Did I post this before? I have no way of knowing. New Scientist tells me (for what I hope is the first time) that researchers have found a single enzyme that can erase specific memories:
Several years ago, researchers showed that injecting mice with a drug that stops new proteins from forming can block an old memory as it is recalled.
And last year, another team found that inhibiting a specific protein can erase old memories, even without recalling them.
…
Based on previous experiments that showed that α-CaMKII was important to a cellular phenomenon thought to underlie memory formation, [Medical College of Georgia neuroscientist Joe] Tsien’s team bred mice engineered to make extra levels of the enzyme.
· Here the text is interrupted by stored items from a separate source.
(* ===== verification/Prelude.v ===== *)
(** * A verification of the core of arbitrarycomposer

    The repository is a C++ document engine: scenes of layers, contents and
    compositions kept as versions of one document, edited in transactions with undo,
    rendered through caches and played against an exact rational clock.  This library
    models the layers the rest stands on -- arithmetic and time ([src/src/base]), memory
    ([src/src/pool]), the cache ([src/src/cache]) and the document ([src/src/model]) -- and
    above them the operator graph and the refinement queue ([src/src/compositor]), the
    document format, the stored tile, the asset directory and the worker pool
    ([src/src/serialize], [src/src/runtime]), as executable definitions that follow the source function by
    function, and proves what each layer promises the next.

    ** The files

    - [Prelude]: [expected] and its monad, state passing with early return ([ST]),
      machine words, shared lemmas and tactics.
    - [Int128], [Wide128]: [base/detail/int128_msvc.hpp], the portable 128-bit integers,
      and the class through which the rate arithmetic is generic in them or the
      compiler's own.
    - [RationalTime]: [base/rational_time], [base/time]: reduced rationals, time maps,
      their composition, the one rounding.
    - [Sha256]: [base/sha256.cpp]; [Identity]: [base/ids.hpp], [base/hash_mix.hpp].
    - [Geometry]: [base/geometry.hpp], [model/damage.hpp].
    - [KeyedStore]: [cache/keyed_store], the budgeted store with pins and LRU eviction;
      [CacheKeys]: [cache/key_shapes.hpp], [invalidation.hpp], [prefetch.hpp].
    - [SlotStore]: [pool/slot_store], [pool/slab_directory.hpp]: fixed slots, pools,
      growth, restore.
    - [RefStore]: [pool/refs.hpp], [reclamation.hpp], [typed_store.hpp]: counted
      references and the deferred drain; the class [RefHeap] states what they promise,
      and an instance proves it.
    - [Hamt]: [model/hamt.hpp] and the trie of [model/model.cpp], over any [RefHeap].
    - [Records]: [model/records.hpp] and the media descriptors in it.
    - [Transaction]: the mutators of [Model::Transaction], over any [ObjectStore];
      [DocRoot]: the reads of a version; [Membership]: the chunk chains both keep lists in.
    - [Document]: [Model]: the object store bound to trie and heap, versions, commit,
      abort, load, navigation.
    - [Recovery]: [Model::open] and [rebuild_counts] on what a checkpoint left in the slots.
    - [Journal]: [model/journal.cpp] and [coalesce_entries]: history, undo, redo, budget.
    - [WorkspaceFile]: [pool/workspace_file]: the file behind the slots, its header, chunk
      directory and store table; [Checkpoint]: [pool/checkpoint.hpp], the ordered commit,
      its fences, root selection and open; [Disk], [Crash]: the protocol against a disk
      that writes pages back in any order.
    - [OperatorGraph]: [compositor/operator_graph] and the descent of
      [pull_service.cpp]: revisions, damage and identities over graphs of contents.
    - [PixelTraits]: [media/pixel_format.hpp] and the half-float codec of
      [pixel_traits.hpp]; [TileBlob]: [serialize/tile_blob], [blob_compress].
    - [Completion]: [contract/render_completion.cpp], the one-shot answer of a render;
      [Refinement]: [compositor/refinement.cpp], the renders still out between frames.
    - [Uri]: [serialize/load_context.cpp] and what the store uses of
      [std::filesystem::path]; [AssetStore]: [runtime/filesystem_asset_sink] and its source,
      on a file system whose calls may fail; [AssetGc]: [runtime/asset_gc],
      [serialize/asset_reaper], the collection of what no document names.
    - The document format, [src/src/serialize].  [Json]: values, and the fields of
      [unknown_fields] that a load sets aside; [SceneFormat]: what [writer.cpp] and
      [reader.cpp] make of a layer and a composition; [ContentCodec]: [codec],
      [placeholder_content], the routing of bodies by kind; [DocumentWriter]: the walk,
      the contents table, the envelope; [DocumentReader]: the resolvers, the rebuilt
      graph, and the sink of [runtime/document_serialize.cpp].  The theorems are in
      [DocumentSave] and [DocumentLoad] (both end) and [DocumentRoundtrip];
      [DocumentInstall]: [install_graph], which writes what was read into a transaction.
    - [WorkerPool]: [runtime/worker_pool.cpp], one definition per critical section, and the
      threads that interleave them.

    ** How the layers meet

    A class states what one layer asks of the next, so a client is proved against the
    interface and the implementation discharges it: [Wide128] between the arithmetic and
    the rates, [RefHeap] (cells, counts, release, drain) between heap and trie,
    [ObjectStore] with [ObjectLaws] (a map of records whose writes may be refused)
    between trie and transactions.  [Document.doc_store] and [doc_laws] close the chain:
    the mutators, verified over any map, run on the trie over the counted heap.  The
    witnesses at the ends of [Hamt], [Document] and [Journal] evaluate that whole stack,
    slots and counts included, on concrete edits.

    ** What the theorems show

    - The document as its user meets it: the journal refines a timeline of versions
      ([journal_refines_timeline]), undo and redo cancel, a commit is atomic and an
      abandoned one leaves no trace, navigation moves between the versions an entry lies
      between, merging entries composes them, a budget trims the oldest past alone.
    - Durability: a crash anywhere in a commit leaves a file that resumes the old root or
      the new one with its marks and its data ([commit_crash_safe]); every session keeps
      its file resumable ([session_resumes]) and a reopened one carries on
      ([open_resumes], [reopened_settled], [reopen_routes_chunks]); and reopening what a
      checkpoint left gives back the document, with exact counts and every unreachable
      slot free ([reopen_restores_document]).
    - The object map: lookup, insertion and erasure are those of a finite map, every
      pinned version stays as it was under any interleaving of edits, failures and
      drains, and a failure gives back every count.
    - The scene: mutators refine edits of a plain map, stamp exactly what they touch, and
      keep layer orders and content lists, which read back what was written.
    - Memory: slots are partitioned, an allocation is fresh, counts equal the references
      held, and a drain ends with exactly the reachable left.
    - The cache: its invariants hold in every reachable state, a held value does not move,
      an insertion stays within budget, evicting least recently used first; invalidation
      and prefetch touch exactly the keys they should.
    - The operator graph: the revision of an operator folds what it reaches exactly once
      and moves with any of it, damage covers every operator that shows it, a pull always
      settles, on graphs with shared inputs and cycles.
    - Rendering between frames: a completion settles once and is taken once, no tile has
      two live renders, a poll drains exactly what has settled ([poll_drains]), a deadline
      sweep cancels nothing wanted, and a refinement wave ends ([wave_ends]).
    - The worker pool: under any interleaving of its threads, a content that must not render
      twice at once never does ([one_render_at_once]); a drain returns exactly when nothing of
      its owner is left ([drain_waits_all]), takes no other owner's task
      ([purge_keeps_others]), and the threads come to rest with nothing outstanding
      ([drains_return]).
    - Tiles: a saved tile loads as it was, up to one rounding to halves that is IEEE's; what
      a hostile file holds is an error value; a validated geometry bounds its allocations.
    - The document format: the file a save writes loads back as the document it was, node
      for node, references, sharing and preserved members included
      ([document_roundtrip]); a save ends on every graph of contents, cycles included
      ([save_ends]), and a load on every file ([load_ends]); what a load resolved is what the
      readers of the installed version see ([graph_installed]).  Lemmas show where the promise
      stops: [shared_root_loses_record], [stash_overrides_placement],
      [null_input_not_read], [fractional_extent_truncated].
    - The asset directory: saving a blob is atomic under failing calls and crashes
      ([put_atomic]); collecting a project deletes nothing its documents name
      ([gc_spares_documents]), and where it does ([partial_marks_delete],
      [trailing_source_unrooted]).
    - Arithmetic: composition of time maps is exact up to one rounding to even; both
      128-bit implementations agree; the digest is FIPS 180-4's.
    - Where the code does not do what it means to, a theorem shows the case
      ([allocate_wraps], [reserve_restored_overruns], [mul_overflow_misses_wide],
      [budget_drops_redoable_entries], [generation_reuse_mispairs],
      [torn_directory_refused], [memo_under_reports], [broken_identity_spins]).

    ** Conventions

    Integers are [Z] with their wrap written out ([u64], [u32], [i64]); [size_t] has 64
    bits; a [vector] is a list; an [unordered_map] a [gmap].  Errors are values of
    [expected].  [Refused] is an error the code returns; [OutOfBounds] stands for a
    failed assertion, a read past an array, a lookup of nothing: theorems about it say it
    does not arise, or that nothing more is claimed.  Where the writer is single, as the
    source demands, its operations are steps of one thread; what other threads may do
    (release references, allocate from their pools, drain) interleaves between steps.

    A [nlohmann::json] is the value it denotes, an object a map in the order of its keys.

    On a file system a call may fail at any time, and every state is kept that a crash could
    leave; a path denotes the place its names lead to, symbolic links aside.  For the
    workspace, a file is the value of each field by its offset; the operating system answers call by
    call from a script; an [msync] writes whole pages, and any page of the mapping may
    reach the disk at any time.  A page is a power of two from [2^7] to [2^31] bytes, and a
    session makes fewer than [2^32 - 2] commits.

    Fuel: the trie recurses on the levels of a 64-bit key ([levels], thirteen of five
    bits and a leaf), which [tree] bounds; loops over chains take a bound on the ids in
    play, which the invariant of [Membership] meets; the drain takes the number of live
    cells, and [drain_collects_garbage] shows that this ends it; eviction takes the size
    of the map, each round of it removing an entry.  A save recurses on contents it has not
    seen and a load on references it is not inside of, so that their number bounds both:
    [save_ends] asks for more fuel than there are contents and as many rounds as there are
    compositions, [document_fuel] and [document_rounds] read both off the file.  The theorems conclude that there is
    a result, never only what it would be.

    ** Not modelled

    - [base/transform.hpp]'s arithmetic and the pixel and sample kernels of [media],
      [surface], [backend_cpu] and the kinds: floating-point computation, whose rounding
      nothing here speaks of.
    - [pool/workspace_file], [checkpoint.hpp]: the Windows branches, the fault injector,
      memory protection in debug builds, and the record bytes inside the chunks ([Recovery]
      starts from the slots, root and mark they yield).  [pool/big_block_pool]: raw blocks of
      bytes over the modelled slots.
    - [serialize]: the JSON parser and printer and zstd, third-party libraries (parameters
      of [ContentCodec], [AssetGc] and [TileBlob]), and the codecs of the kinds, parameters
      of the document format; the capture of a snapshot from the model, the entry points that
      wrap a load in a baseline or a commit, loads answered later.
    - the rest of [compositor], [audio_engine], [runtime], [contract], [api], plugins: planning,
      threads, devices and host glue over the layers above.
    - In the modelled files: debug-only generations, arena statistics, the identity of the
      writer thread, and the release of a content state when its record is reclaimed. *)

From stdpp Require Export base tactics decidable numbers option list gmap fin_maps strings.
From Stdlib Require Export ZArith Lia.

Declare Scope arbc_scope.
Delimit Scope arbc_scope with arbc.
Create HintDb arbc discriminated.
Create Rewrite HintDb arbc_rw.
His team could return their α-CaMKII levels to normal by giving the mice a drug that blocked only the engineered copy.
To test the effect of the change, Tsien and colleagues at the East China Normal University in Shanghai gave mice a slight shock in a training chamber while playing a loud tone.
With thoughts of a jolt fresh in their brain, mice with normal levels of α-CaMKII froze up when they returned to the chamber an hour later, while mice with boosted levels remained calm.
Even a month after the shock – enough time for mice to store the memory for good – cranking up α-CaMKII eroded all memories of the shock treatment, Tsien’s team found.
Tsien believes α-CaMKII (also called calcium/calmodulin kinase II) acts something like a detergent, weakening or dissolving the connections between brain cells that are built when a memory forms.